Comment by isnasene on April Coronavirus Open Thread · 2020-04-19T03:51:55.850Z · score: 3 (2 votes) · LW · GW

I think the brief era of me looking at Kinsa weathermap data has ended for now. My best guess is that that covid spread among Kinsa users has been almost completely mitigated by the lockdown and current estimatess of r0 are being driven almost exclusively by other demographics. Otherwise, the data doesn't really line up:

  • As of now, Kinsa reports 0% ill for the United States (this is likely just a matter of misleading rounding: New York county has 0.73% ill)
  • New York's trend is a much more aggressive drop than what would be anticipated by Cuomo's official estimate of r0=0.9.
  • None of these trends really fall in line with state-by-state r0 estimates[1] either
    • Georgia has the worst r0 estimate of 1.5 but Fulton County GA (Atlanta) has been flat at 0% ill since April 7 according to Kinsa

[1] Linking to the Twitter link because there is some criticism of these estimates: "They use case counts, which are massively and non-uniformly censored. A big daily growth rate in positive cases is often just testing ramping up or old tests finally coming back."

Comment by isnasene on Deminatalist Total Utilitarianism · 2020-04-17T18:19:41.676Z · score: 2 (2 votes) · LW · GW

On the practical side, figuring out the -u0 penalty for non-humans is extremely important for those adopting this sort of ethical system. Animals that produce lots of offspring that rarely survive to adulthood would rack up -u0 penalties extremely quickly while barely living long enough to offset those penalties with hedonic utility. This happens at a large enough of scale that, if -u0 is non-negligible, wild animal reproduction might be the most dominant source of disutility by many orders of magnitude.

When I try to think about how to define -u0 for non-humans, I get really confused -- more-so than I do when I reason about how animals suffer.

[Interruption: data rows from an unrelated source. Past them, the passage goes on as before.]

(** The body of the [for filename in data_raw_filenames] loop.  The
    [with] statement opens the archive, then opens the output for
    writing (which empties it), and only then decompresses. *)
Definition process_file (raw : list (string * node)) (st : state)
    (filename : path) : state * outcome :=
  let st1 := print st (Extracting filename (output_filename filename)) in
  let st2 := if exists_ st1 (stem filename)
             then print st1 (Overriding filename) else st1 in
  match open_rb raw filename with
  | inl e => (st2, Raised e)
  | inr compressed =>
      let st3 := write_file st2 (stem filename) [] in
      match gunzip compressed with
      | None => (st3, Raised (BadGzipFile filename))
      | Some data => (write_file st3 (stem filename) data, Returned)
      end
  end.

Fixpoint process_files (raw : list (string * node)) (st : state)
    (files : list path) : state * outcome :=
  match files with
  | [] => (st, Returned)
  | f :: rest =>
      match process_file raw st f with
      | (st', Returned) => process_files raw st' rest
      | failed => failed
      end
  end.

Definition extract_and_process_files (raw : list (string * node))
    (st : state) : state * outcome :=
  match data_raw_filenames raw with
  | inl e => (st, Raised e)
  | inr files => process_files raw st files
  end.

End Run.

(** The notebook's constants. *)
Definition DATA_DIR : path := [".."; "data"; "irem"].
Definition DATA_RAW_DIR : path := truediv DATA_DIR "raw".
Definition DATA_EXTRACTED_DIR : path := truediv DATA_DIR "extracted".

End Extract.

Module ExtractExamples.
Import PurePath Extract.

(** A stand-in decoder for running the model: a stream is its two magic
    bytes followed by the payload. *)
Definition toy_gunzip (b : bytes) : option bytes :=
  match b with
  | Byte.x1f :: Byte.x8b :: payload => Some payload
  | _ => None
  end.

Definition gz (payload : bytes) : bytes := Byte.x1f :: Byte.x8b :: payload.

Definition raw_ok : list (string * node) :=
  [ ("2012", Dir [ ("b.cdf.gz", File (gz [Byte.x02]));
                   ("notes.txt", File [Byte.x00]) ]);
    ("2011", Dir [ ("z.cdf.gz", File (gz [Byte.x03]));
                   ("a.cdf.gz", File (gz [Byte.x01])) ]) ].

Definition raw_with_top_level_file : list (string * node) :=
  raw_ok ++ [ ("index.html", File [Byte.x3c]) ].

Definition raw_shuffled : list (string * node) :=
  [ ("2011", Dir [ ("a.cdf.gz", File (gz [Byte.x01]));
                   ("z.cdf.gz", File (gz [Byte.x03])) ]);
    ("2012", Dir [ ("notes.txt", File [Byte.x00]);
                   ("b.cdf.gz", File (gz [Byte.x02])) ]) ].

Definition archive_a : path := truediv (truediv DATA_RAW_DIR "2011") "a.cdf.gz".
Definition archive_z : path := truediv (truediv DATA_RAW_DIR "2011") "z.cdf.gz".
Definition archive_b : path := truediv (truediv DATA_RAW_DIR "2012") "b.cdf.gz".

Definition files_ok : list path := [archive_a; archive_z; archive_b].

Definition st0 : state := State ∅ [].

(** The extracted directory already holds an older [a.cdf]. *)
Definition st_stale : state := State {[ "a.cdf" := [Byte.xff] ]} [].

(** What a first run over [raw_ok] leaves behind. *)
Definition st_after : state :=
  State (<["b.cdf" := [Byte.x02]]> (<["z.cdf" := [Byte.x03]]> {[ "a.cdf" := [Byte.x01] ]}))
        [ Extracting archive_a (truediv DATA_EXTRACTED_DIR "a.cdf");
          Extracting archive_z (truediv DATA_EXTRACTED_DIR "z.cdf");
          Extracting archive_b (truediv DATA_EXTRACTED_DIR "b.cdf") ].

Definition run := extract_and_process_files toy_gunzip DATA_RAW_DIR DATA_EXTRACTED_DIR.

End ExtractExamples.

(** ** The [radem.handlers] boundary: listing, reading, normalising *)

Module Handlers.

Inductive kind : Type := Science | Housekeeping.

Definition kind_eqb (a b : kind) : bool :=
  match a, b with
  | Science, Science | Housekeeping, Housekeeping => true
  | _, _ => false
  end.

The panpsychist approach would probably be something like "define death/life or non-existence/existence as a spectrum and make species-specific u0s proportional to where species fall on that spectrum." Metrics of sapience/self-awareness/cognition/other-things-in-that-cluster might be serviceable for this though.

Comment by isnasene on The Unilateralist’s “Curse” Is Mostly Good · 2020-04-17T04:53:09.402Z · score: 6 (4 votes) · LW · GW

Yeah, my impression as that the Unilateralist's Curse as something bad mostly relies on the assumption that everyone is taking actions based on the common good. From the paper,

Suppose that each agent decides whether or not to undertake X on the basis of her own independent judgement of the value of X, where the value of X is assumed to be independent of who undertakes X, and is supposed to be determined by the contribution of X to the common good...

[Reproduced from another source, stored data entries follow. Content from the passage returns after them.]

(** * EPD2: the Pervasive Displays COG driver (Sketches/libraries/EPD2/EPD2.cpp)

    A shallow embedding of the driver: panel geometry and compensation
    tables, the line encoder, the stage 1/3 sweep, the timed frame loop
    and the power sequencer, followed by the properties proved of them. *)

From Stdlib Require Import ZArith List Bool Lia.
Import ListNotations.
Open Scope Z_scope.

(** ** Data model *)

Inductive EPD_size := EPD_1_44 | EPD_2_0 | EPD_2_7.

(** Modelled from the spec: the stages of EPD2.h, which is not among the
    sources; the spec lists two, under the names [line] switches on. *)
Inductive EPD_stage := EPD_inverse | EPD_normal.

(** Modelled from the spec: the status values of EPD2.h; the spec lists
    four, under the names [begin] and [end] assign. *)
Inductive EPD_error :=
  EPD_OK | EPD_UNSUPPORTED_COG | EPD_PANEL_BROKEN | EPD_DC_FAILED.

Inductive level := LOW | HIGH.

(** Modelled from the spec: [compensation_type] of EPD2.h, nine
    non-negative integers in the order the tables of [setFactor]
    initialise them. *)
Record compensation_type := mk_compensation {
  stage1_repeat : Z; stage1_step : Z; stage1_block : Z;
  stage2_repeat : Z; stage2_t1 : Z; stage2_t2 : Z;
  stage3_repeat : Z; stage3_step : Z; stage3_block : Z
}.

Record EPD_Class := mk_EPD {
  EPD_Pin_PANEL_ON : Z;
  EPD_Pin_BORDER : Z;
  EPD_Pin_DISCHARGE : Z;
  EPD_Pin_RESET : Z;
  EPD_Pin_BUSY : Z;
  EPD_Pin_EPD_CS : Z;
  size : EPD_size;
  lines_per_display : Z;
  dots_per_line : Z;
  bytes_per_line : Z;
  bytes_per_scan : Z;
  channel_select : list Z;
  status : EPD_error;
  temperature_offset : Z;
  compensation : compensation_type
}.

(** What the sources leave open: the width of [int] on the target (16 bits
    on AVR and MSP430, 32 bits on ARM) and the two default arguments of
    [line], declared in EPD2.h. *)
Record Target := mk_target {
  int16 : bool;
  default_stage : EPD_stage;
  default_border_byte : Z
}.

(** Fixed-width integers, with their wrap-around written out. *)
Definition u8 (z : Z) : Z := z mod 256.
Definition u16 (z : Z) : Z := z mod 65536.
Definition ULONG_MAX : Z := 4294967295.
Definition ulong (z : Z) : Z := z mod (ULONG_MAX + 1).
Definition to_long (z : Z) : Z :=
  let m := ulong z in if m <? 2147483648 then m else m - (ULONG_MAX + 1).

(** ** CompensationSelector: [EPD_Class::setFactor] *)

Definition compensation_144 : list compensation_type :=
  [ mk_compensation 2 6 42  4 392 392  2 6 42;
    mk_compensation 4 2 16  4 155 155  4 2 16;
    mk_compensation 4 2 16  4 155 155  4 2 16 ].

Definition compensation_200 : list compensation_type :=
  [ mk_compensation 2 6 42  4 392 392  2 6 42;
    mk_compensation 2 2 48  4 196 196  2 2 48;
    mk_compensation 4 2 48  4 196 196  4 2 48 ].

Definition compensation_270 : list compensation_type :=
  [ mk_compensation 2 8 64  4 392 392  2 8 64;
    mk_compensation 2 8 64  4 196 196  2 8 64;
    mk_compensation 4 8 64  4 196 196  4 8 64 ].

Definition no_compensation : compensation_type :=
  mk_compensation 0 0 0 0 0 0 0 0 0.

(** The table [switch (this->size)] indexes. *)
Definition compensation_table (sz : EPD_size) : list compensation_type :=
  match sz with
  | EPD_1_44 => compensation_144
  | EPD_2_0 => compensation_200
  | EPD_2_7 => compensation_270
  end.

Definition set_factor_fields (e : EPD_Class) (off : Z) (c : compensation_type)
  : EPD_Class :=
  mk_EPD (EPD_Pin_PANEL_ON e) (EPD_Pin_BORDER e) (EPD_Pin_DISCHARGE e)
         (EPD_Pin_RESET e) (EPD_Pin_BUSY e) (EPD_Pin_EPD_CS e)
         (size e) (lines_per_display e) (dots_per_line e) (bytes_per_line e)
         (bytes_per_scan e) (channel_select e) (status e) off c.

Definition setFactor (temperature : Z) (e : EPD_Class) : EPD_Class :=
  let off :=
    if temperature <? 10 then 0
    else if temperature >? 40 then 2
    else 1 in
  set_factor_fields e off
    (nth (Z.to_nat off) (compensation_table (size e)) no_compensation).

(** Modelled from the spec: the default argument of [setFactor], declared
    in EPD2.h; the spec gives it as 25. *)
Definition setFactor_default_temperature : Z := 25.

(** ** PanelProfile: the constructor *)

(** The constructor writes every member but [status], which keeps
    whatever value the object's storage held: [unset_status], an argument
    of the model's constructor; [begin] sets it before anything else. *)

Record pin_assignment := mk_pins {
  panel_on_pin : Z; border_pin : Z; discharge_pin : Z;
  reset_pin : Z; busy_pin : Z; chip_select_pin : Z
}.

Definition EPD_new (unset_status : EPD_error) (sz : EPD_size)
  (p : pin_assignment) : EPD_Class :=
  let e0 :=
    mk_EPD (panel_on_pin p) (border_pin p) (discharge_pin p)
           (reset_pin p) (busy_pin p) (chip_select_pin p)
           sz 96 128 (128 / 8) (96 / 4)
           [0x72; 0x00; 0x00; 0x00; 0x00; 0x00; 0x0f; 0xff; 0x00]
           unset_status 0 no_compensation in
  let e1 := setFactor setFactor_default_temperature e0 in
  let geometry lines dots cs :=
    mk_EPD (EPD_Pin_PANEL_ON e1) (EPD_Pin_BORDER e1) (EPD_Pin_DISCHARGE e1)
           (EPD_Pin_RESET e1) (EPD_Pin_BUSY e1) (EPD_Pin_EPD_CS e1)
           (size e1) lines dots (dots / 8) (lines / 4) cs
           (status e1) (temperature_offset e1) (compensation e1) in
  match sz with
  | EPD_1_44 => e1
  | EPD_2_0 =>
      geometry 96 200 [0x72; 0x00; 0x00; 0x00; 0x00; 0x01; 0xff; 0xe0; 0x00]
  | EPD_2_7 =>
      geometry 176 264 [0x72; 0x00; 0x00; 0x00; 0x7f; 0xff; 0xfe; 0x00; 0x00]
  end.

(** ** Line encoder: the per-byte computations of [EPD_Class::line] *)

(** Odd pixels: [pixels = data[b - 1] & 0x55], then the [switch (stage)]. *)
Definition odd_pixels (stage : EPD_stage) (x : Z) : Z :=
  let pixels := u8 (Z.land x 0x55) in
  match stage with
  | EPD_inverse => u8 (Z.lor 0xaa (Z.lxor pixels 0x55))
  | EPD_normal => u8 (Z.lor 0xaa pixels)
  end.

(** Even pixels: [pixels = data[b] & 0xaa], the [switch (stage)], then the
    four pairs [p1 .. p4] put back in the opposite order. *)
Definition even_pixels (stage : EPD_stage) (x : Z) : Z :=
  let pixels := u8 (Z.land x 0xaa) in
  let pixels :=
    match stage with
    | EPD_inverse => u8 (Z.lor 0xaa (Z.shiftr (Z.lxor pixels 0xaa) 1))
    | EPD_normal => u8 (Z.lor 0xaa (Z.shiftr pixels 1))
    end in
  let p1 := u8 (Z.land (Z.shiftr pixels 6) 0x03) in
  let p2 := u8 (Z.land (Z.shiftr pixels 4) 0x03) in
  let p3 := u8 (Z.land (Z.shiftr pixels 2) 0x03) in
  let p4 := u8 (Z.land (Z.shiftr pixels 0) 0x03) in
  u8 (Z.lor (Z.lor (Z.lor (Z.shiftl p1 0) (Z.shiftl p2 2)) (Z.shiftl p3 4))
            (Z.shiftl p4 6)).

(** [int scan_pos = (this->lines_per_display - line - 1) / 4]: with a
    16-bit [int] the [uint16_t] operands are unsigned and the difference
    wraps; with a 32-bit [int] they promote to [int] and the division
    truncates toward zero. *)
Definition scan_pos (t : Target) (e : EPD_Class) (line : Z) : Z :=
  if int16 t then u16 (lines_per_display e - line - 1) / 4
  else Z.quot (lines_per_display e - line - 1) 4.

(** [int scan_shift = 2 * (line & 0x03)] *)
Definition scan_shift (line : Z) : Z := 2 * Z.land line 0x03.

(** The byte the scan loop puts at position [b]. *)
Definition scan_byte (t : Target) (e : EPD_Class) (line b : Z) : Z :=
  if scan_pos t e line =? b then u8 (Z.shiftl 0x03 (scan_shift line))
  else 0x00.

(** ** Reading the caller's image *)

(** The image is a borrowed byte sequence; a read outside it has no defined
    value in the source, so the model stops with the offending index. *)
Inductive fetch (A : Type) :=
| Fetched (a : A)
| OutOfBounds (index : Z).
Arguments Fetched {A} a.
Arguments OutOfBounds {A} index.

Definition fetch_bind {A B} (m : fetch A) (k : A -> fetch B) : fetch B :=
  match m with
  | Fetched a => k a
  | OutOfBounds i => OutOfBounds i
  end.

That is to say-- if each agent is not deciding to undertake X on the basis of the common good, perhaps because of fundamental value differences or subconscious incentives, there is no longer an implication that the unilateral action will be chosen more often than it ought to be.

I believe that example of Galileo and the Pentagon Papers are both cases where the "common good" assumption fails. In the context of Galileo, it's easy to justify this -- I'm an anti-realist and the Church does not share my ethical stances so they differ in terms of the common good. In the context of the Pentagon papers, one has to grapple with the fact that most of the people choosing not to leak them were involved not-very-common-good-at-all actions that those papers revealed.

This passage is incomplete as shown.